Reproduce all of the data exactly.

Collected data:
+--
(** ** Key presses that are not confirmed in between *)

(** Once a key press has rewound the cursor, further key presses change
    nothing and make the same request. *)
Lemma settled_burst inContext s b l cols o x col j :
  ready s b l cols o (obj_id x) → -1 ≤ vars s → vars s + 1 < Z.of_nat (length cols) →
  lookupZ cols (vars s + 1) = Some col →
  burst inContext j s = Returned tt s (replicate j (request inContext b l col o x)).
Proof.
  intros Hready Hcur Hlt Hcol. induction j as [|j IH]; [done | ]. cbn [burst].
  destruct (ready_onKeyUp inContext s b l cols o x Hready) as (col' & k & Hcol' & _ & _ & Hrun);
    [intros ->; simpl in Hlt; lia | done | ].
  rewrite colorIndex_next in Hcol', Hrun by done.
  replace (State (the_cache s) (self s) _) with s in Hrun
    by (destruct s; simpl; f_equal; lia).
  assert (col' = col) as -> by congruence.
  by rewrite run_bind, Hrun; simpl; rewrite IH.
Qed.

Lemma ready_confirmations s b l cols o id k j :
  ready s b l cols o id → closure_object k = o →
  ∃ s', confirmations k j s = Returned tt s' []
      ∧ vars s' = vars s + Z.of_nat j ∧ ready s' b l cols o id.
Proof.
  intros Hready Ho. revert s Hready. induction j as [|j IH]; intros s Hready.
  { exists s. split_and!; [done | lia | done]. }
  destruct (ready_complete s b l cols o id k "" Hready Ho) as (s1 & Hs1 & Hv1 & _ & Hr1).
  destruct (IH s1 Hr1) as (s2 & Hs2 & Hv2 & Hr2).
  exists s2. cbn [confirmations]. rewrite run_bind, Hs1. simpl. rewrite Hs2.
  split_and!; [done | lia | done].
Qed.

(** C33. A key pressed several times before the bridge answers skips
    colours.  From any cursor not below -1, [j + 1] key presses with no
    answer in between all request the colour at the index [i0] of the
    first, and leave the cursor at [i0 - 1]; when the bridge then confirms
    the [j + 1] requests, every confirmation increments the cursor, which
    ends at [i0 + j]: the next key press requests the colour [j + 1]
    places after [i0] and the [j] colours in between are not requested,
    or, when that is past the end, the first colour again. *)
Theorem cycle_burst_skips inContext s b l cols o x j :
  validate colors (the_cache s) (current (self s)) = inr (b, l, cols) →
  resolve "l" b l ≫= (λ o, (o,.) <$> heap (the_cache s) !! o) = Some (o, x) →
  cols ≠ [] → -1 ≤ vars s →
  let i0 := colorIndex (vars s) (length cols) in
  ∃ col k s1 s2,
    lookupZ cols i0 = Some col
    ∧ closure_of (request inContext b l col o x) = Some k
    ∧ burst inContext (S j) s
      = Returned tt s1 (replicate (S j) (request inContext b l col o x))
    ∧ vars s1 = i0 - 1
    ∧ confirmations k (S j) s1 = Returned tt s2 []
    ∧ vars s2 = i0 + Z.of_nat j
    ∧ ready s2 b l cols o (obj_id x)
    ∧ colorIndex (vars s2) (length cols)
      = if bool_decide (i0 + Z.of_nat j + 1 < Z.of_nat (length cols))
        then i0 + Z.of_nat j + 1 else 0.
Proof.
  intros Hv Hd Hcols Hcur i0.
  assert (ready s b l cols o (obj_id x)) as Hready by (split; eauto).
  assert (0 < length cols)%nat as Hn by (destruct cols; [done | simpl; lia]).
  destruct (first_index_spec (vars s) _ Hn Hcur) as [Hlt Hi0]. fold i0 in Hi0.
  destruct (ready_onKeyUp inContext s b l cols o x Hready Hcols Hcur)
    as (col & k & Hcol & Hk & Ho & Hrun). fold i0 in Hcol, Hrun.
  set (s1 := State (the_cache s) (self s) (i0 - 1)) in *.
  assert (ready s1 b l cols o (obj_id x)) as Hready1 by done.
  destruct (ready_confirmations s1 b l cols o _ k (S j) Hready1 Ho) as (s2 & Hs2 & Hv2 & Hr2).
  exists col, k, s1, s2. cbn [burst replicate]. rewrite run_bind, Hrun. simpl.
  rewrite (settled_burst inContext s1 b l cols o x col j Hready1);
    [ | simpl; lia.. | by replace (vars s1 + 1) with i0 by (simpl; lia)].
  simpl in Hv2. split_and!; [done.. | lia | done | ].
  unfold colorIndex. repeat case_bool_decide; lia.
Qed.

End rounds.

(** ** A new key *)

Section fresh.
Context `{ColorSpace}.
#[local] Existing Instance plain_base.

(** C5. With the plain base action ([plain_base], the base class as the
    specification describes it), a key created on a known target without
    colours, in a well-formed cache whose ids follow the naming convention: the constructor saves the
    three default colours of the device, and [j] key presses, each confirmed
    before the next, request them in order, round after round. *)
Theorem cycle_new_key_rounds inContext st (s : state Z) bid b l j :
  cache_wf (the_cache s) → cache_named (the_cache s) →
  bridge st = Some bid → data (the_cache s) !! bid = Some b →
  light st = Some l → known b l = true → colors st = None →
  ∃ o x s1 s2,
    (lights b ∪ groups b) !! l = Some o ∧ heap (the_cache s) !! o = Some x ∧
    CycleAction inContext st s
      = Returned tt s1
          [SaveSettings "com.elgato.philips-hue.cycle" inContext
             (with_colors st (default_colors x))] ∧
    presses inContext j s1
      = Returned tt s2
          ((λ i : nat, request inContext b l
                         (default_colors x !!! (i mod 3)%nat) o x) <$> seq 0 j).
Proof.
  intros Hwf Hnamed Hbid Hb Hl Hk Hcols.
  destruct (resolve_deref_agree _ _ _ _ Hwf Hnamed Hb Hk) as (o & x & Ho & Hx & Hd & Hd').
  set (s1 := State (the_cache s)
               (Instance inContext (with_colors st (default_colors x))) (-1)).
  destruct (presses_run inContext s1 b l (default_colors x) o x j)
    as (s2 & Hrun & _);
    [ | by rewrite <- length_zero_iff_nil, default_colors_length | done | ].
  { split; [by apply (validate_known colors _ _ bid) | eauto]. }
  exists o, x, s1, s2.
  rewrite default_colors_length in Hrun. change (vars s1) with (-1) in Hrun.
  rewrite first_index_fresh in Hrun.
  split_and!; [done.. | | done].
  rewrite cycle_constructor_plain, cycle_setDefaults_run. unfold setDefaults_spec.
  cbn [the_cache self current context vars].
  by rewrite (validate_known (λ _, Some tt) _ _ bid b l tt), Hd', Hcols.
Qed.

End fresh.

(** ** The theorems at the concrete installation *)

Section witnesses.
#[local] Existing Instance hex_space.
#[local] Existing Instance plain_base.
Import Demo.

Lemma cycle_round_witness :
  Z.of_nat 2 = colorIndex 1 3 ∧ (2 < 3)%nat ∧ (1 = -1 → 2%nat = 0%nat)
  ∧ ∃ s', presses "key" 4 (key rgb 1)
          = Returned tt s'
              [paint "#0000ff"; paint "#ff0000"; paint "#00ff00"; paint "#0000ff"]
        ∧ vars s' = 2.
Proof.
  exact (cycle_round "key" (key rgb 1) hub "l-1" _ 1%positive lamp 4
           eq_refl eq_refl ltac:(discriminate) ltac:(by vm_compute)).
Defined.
+--
** Your response **
(** ** Key presses that are not confirmed in between *)

(** Once a key press has rewound the cursor, further key presses change
    nothing and make the same request. *)
Lemma settled_burst inContext s b l cols o x col j :
  ready s b l cols o (obj_id x) → -1 ≤ vars s → vars s + 1 < Z.of_nat (length cols) →
  lookupZ cols (vars s + 1) = Some col →
  burst inContext j s = Returned tt s (replicate j (request inContext b l col o x)).
Proof.
  intros Hready Hcur Hlt Hcol. induction j as [|j IH]; [done | ]. cbn [burst].
  destruct (ready_onKeyUp inContext s b l cols o x Hready) as (col' & k & Hcol' & _ & _ & Hrun);
    [intros ->; simpl in Hlt; lia | done | ].
  rewrite colorIndex_next in Hcol', Hrun by done.
  replace (State (the_cache s) (self s) _) with s in Hrun
    by (destruct s; simpl; f_equal; lia).
  assert (col' = col) as -> by congruence.
  by rewrite run_bind, Hrun; simpl; rewrite IH.
Qed.

Lemma ready_confirmations s b l cols o id k j :
  ready s b l cols o id → closure_object k = o →
  ∃ s', confirmations k j s = Returned tt s' []
      ∧ vars s' = vars s + Z.of_nat j ∧ ready s' b l cols o id.
Proof.
  intros Hready Ho. revert s Hready. induction j as [|j IH]; intros s Hready.
  { exists s. split_and!; [done | lia | done]. }
  destruct (ready_complete s b l cols o id k "" Hready Ho) as (s1 & Hs1 & Hv1 & _ & Hr1).
  destruct (IH s1 Hr1) as (s2 & Hs2 & Hv2 & Hr2).
  exists s2. cbn [confirmations]. rewrite run_bind, Hs1. simpl. rewrite Hs2.
  split_and!; [done | lia | done].
Qed.

(** C33. A key pressed several times before the bridge answers skips
    colours.  From any cursor not below -1, [j + 1] key presses with no
    answer in between all request the colour at the index [i0] of the
    first, and leave the cursor at [i0 - 1]; when the bridge then confirms
    the [j + 1] requests, every confirmation increments the cursor, which
    ends at [i0 + j]: the next key press requests the colour [j + 1]
    places after [i0] and the [j] colours in between are not requested,
    or, when that is past the end, the first colour again. *)
Theorem cycle_burst_skips inContext s b l cols o x j :
  validate colors (the_cache s) (current (self s)) = inr (b, l, cols) →
  resolve "l" b l ≫= (λ o, (o,.) <$> heap (the_cache s) !! o) = Some (o, x) →
  cols ≠ [] → -1 ≤ vars s →
  let i0 := colorIndex (vars s) (length cols) in
  ∃ col k s1 s2,
    lookupZ cols i0 = Some col
    ∧ closure_of (request inContext b l col o x) = Some k
    ∧ burst inContext (S j) s
      = Returned tt s1 (replicate (S j) (request inContext b l col o x))
    ∧ vars s1 = i0 - 1
    ∧ confirmations k (S j) s1 = Returned tt s2 []
    ∧ vars s2 = i0 + Z.of_nat j
    ∧ ready s2 b l cols o (obj_id x)
    ∧ colorIndex (vars s2) (length cols)
      = if bool_decide (i0 + Z.of_nat j + 1 < Z.of_nat (length cols))
        then i0 + Z.of_nat j + 1 else 0.
Proof.
  intros Hv Hd Hcols Hcur i0.
  assert (ready s b l cols o (obj_id x)) as Hready by (split; eauto).
  assert (0 < length cols)%nat as Hn by (destruct cols; [done | simpl; lia]).
  destruct (first_index_spec (vars s) _ Hn Hcur) as [Hlt Hi0]. fold i0 in Hi0.
  destruct (ready_onKeyUp inContext s b l cols o x Hready Hcols Hcur)
    as (col & k & Hcol & Hk & Ho & Hrun). fold i0 in Hcol, Hrun.
  set (s1 := State (the_cache s) (self s) (i0 - 1)) in *.
  assert (ready s1 b l cols o (obj_id x)) as Hready1 by done.
  destruct (ready_confirmations s1 b l cols o _ k (S j) Hready1 Ho) as (s2 & Hs2 & Hv2 & Hr2).
  exists col, k, s1, s2. cbn [burst replicate]. rewrite run_bind, Hrun. simpl.
  rewrite (settled_burst inContext s1 b l cols o x col j Hready1);
    [ | simpl; lia.. | by replace (vars s1 + 1) with i0 by (simpl; lia)].
  simpl in Hv2. split_and!; [done.. | lia | done | ].
  unfold colorIndex. repeat case_bool_decide; lia.
Qed.

End rounds.

(** ** A new key *)

Section fresh.
Context `{ColorSpace}.
#[local] Existing Instance plain_base.

(** C5. With the plain base action ([plain_base], the base class as the
    specification describes it), a key created on a known target without
    colours, in a well-formed cache whose ids follow the naming convention: the constructor saves the
    three default colours of the device, and [j] key presses, each confirmed
    before the next, request them in order, round after round. *)
Theorem cycle_new_key_rounds inContext st (s : state Z) bid b l j :
  cache_wf (the_cache s) → cache_named (the_cache s) →
  bridge st = Some bid → data (the_cache s) !! bid = Some b →
  light st = Some l → known b l = true → colors st = None →
  ∃ o x s1 s2,
    (lights b ∪ groups b) !! l = Some o ∧ heap (the_cache s) !! o = Some x ∧
    CycleAction inContext st s
      = Returned tt s1
          [SaveSettings "com.elgato.philips-hue.cycle" inContext
             (with_colors st (default_colors x))] ∧
    presses inContext j s1
      = Returned tt s2
          ((λ i : nat, request inContext b l
                         (default_colors x !!! (i mod 3)%nat) o x) <$> seq 0 j).
Proof.
  intros Hwf Hnamed Hbid Hb Hl Hk Hcols.
  destruct (resolve_deref_agree _ _ _ _ Hwf Hnamed Hb Hk) as (o & x & Ho & Hx & Hd & Hd').
  set (s1 := State (the_cache s)
               (Instance inContext (with_colors st (default_colors x))) (-1)).
  destruct (presses_run inContext s1 b l (default_colors x) o x j)
    as (s2 & Hrun & _);
    [ | by rewrite <- length_zero_iff_nil, default_colors_length | done | ].
  { split; [by apply (validate_known colors _ _ bid) | eauto]. }
  exists o, x, s1, s2.
  rewrite default_colors_length in Hrun. change (vars s1) with (-1) in Hrun.
  rewrite first_index_fresh in Hrun.
  split_and!; [done.. | | done].
  rewrite cycle_constructor_plain, cycle_setDefaults_run. unfold setDefaults_spec.
  cbn [the_cache self current context vars].
  by rewrite (validate_known (λ _, Some tt) _ _ bid b l tt), Hd', Hcols.
Qed.

End fresh.

(** ** The theorems at the concrete installation *)

Section witnesses.
#[local] Existing Instance hex_space.
#[local] Existing Instance plain_base.
Import Demo.

Lemma cycle_round_witness :
  Z.of_nat 2 = colorIndex 1 3 ∧ (2 < 3)%nat ∧ (1 = -1 → 2%nat = 0%nat)
  ∧ ∃ s', presses "key" 4 (key rgb 1)
          = Returned tt s'
              [paint "#0000ff"; paint "#ff0000"; paint "#00ff00"; paint "#0000ff"]
        ∧ vars s' = 2.
Proof.
  exact (cycle_round "key" (key rgb 1) hub "l-1" _ 1%positive lamp 4
           eq_refl eq_refl ltac:(discriminate) ltac:(by vm_compute)).
Defined.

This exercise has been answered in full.